Two recent paper have provided conflicting views regarding the severity of Kell hemolytic disease of the newborn.We reviewed our experience during 1944-1990 with pregnant Kell-alloimmunized Manitoban women and similar women referred from outside of Manitoba.Between 1944-1990, 311 Kell-immunized Manitoban women had 459 pregnancies, of which 63 ended in abortion or stillbirth unrelated to anti-Kell. Of the infants born, 376 were unaffected and 20 were affected. Twelve did not require treatment; two needed phototherapy, one required a simple transfusion, and one an exchange transfusion. One died of kernicterus and three were hydropic and died; all four deaths occurred between 1948-1954. Fourteen Kell-immunized women with 16 pregnancies were referred from outside Manitoba. Eleven had a history of Kell hydropic fetuses and ten had hydropic fetuses at referral. Five of the hydropic fetuses survived and five died. Five women had Kell-negative infants correctly predicted by amniocentesis (two) and by fetal blood sampling (three). Serial amniotic fluid delta OD 450 readings were 83-89% accurate in predicting the presence and severity of Kell hemolytic disease.

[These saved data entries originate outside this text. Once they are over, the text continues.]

(* ===== verification/HeaderWire.v ===== *)
(** * The headers of a message, written and read back

    A header map is drained by the layer that sends a message: it writes each
    header as [name: value] followed by the line terminator of the transport,
    one line per header, in the order the drain yields them.  That layer is
    not in [header.rs]; this file models it from its description, over the
    [Display] of [HeaderModel] and [remove_all] of [HeaderMapModel], to state
    what the two promise together: the text that is sent determines the map
    that was drained.

    [Wire.write_headers] is the writer, [Wire.send] the drain followed by
    the writer, [Wire.read_headers] a reader that splits the text at the
    terminators and each line at its first [": "], and [Wire.receive] the
    reader followed by the loop of [add] that rebuilds a map.  A header is
    [Wire.safe] when its name has no colon and neither its name nor its
    value has the first character of the terminator; [header.rs] validates
    neither, and the theorems say what that costs: safe headers are read back
    as they were written, and one that is not safe can be read as two.

    The reader takes fuel; above the length of the text the fuel does not
    matter ([read_headers_fuel]), so the reader ends on every text, with
    the headers or with the verdict that the text is not a sequence of
    header lines ([read_headers_ends]).

    [Wire.send_into] is the same layer over any writer.  Over a writer of
    fixed capacity ([Header.Bounded]) the section [bounded] shows, by the
    rule of composition of [Header.writes], that the writer succeeds exactly
    when the whole text fits and holds a proper part of it otherwise; in
    both cases the map has been drained ([send_into_Bounded]). *)

From Stdlib Require Import Ascii.
From S2P Require Import Prelude HashMapModel HeaderModel.
From S2P Require Import MultiMapSpec HeaderMapModel HeaderMapAlgebra.
Set Warnings "-rewrite-rw".

Local Infix "≡ₕ" := HeaderMap.eq (at level 70, no associativity).

Module Wire.

(** ** Text *)

(** The character [c] does not occur in [s]. *)
Fixpoint free_of (c : ascii) (s : string) : bool :=
  match s with
  | EmptyString => true
  | String a s' => negb (Ascii.eqb a c) && free_of c s'
  end.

Life-threatening inaccuracies occurred, primarily in the early and middle second trimester.Kell hemolytic disease, although rare, may be as severe as Rh(D) hemolytic disease when it does occur. When there is a history of hydrops or the father is Kell-positive and the maternal anti-Kell indirect antiglobulin titer is 8 or greater, amniocentesis should be performed at 16-20 weeks' gestation. Fetal blood sampling followed by fetal intravascular transfusion is indicated if delta OD 450 readings approach the 65% level in modified zone 2 of Liley or if amniocentesis is precluded because of an anterior placenta and there is a history of hydrops or ultrasound evidence of fetal hemolytic disease.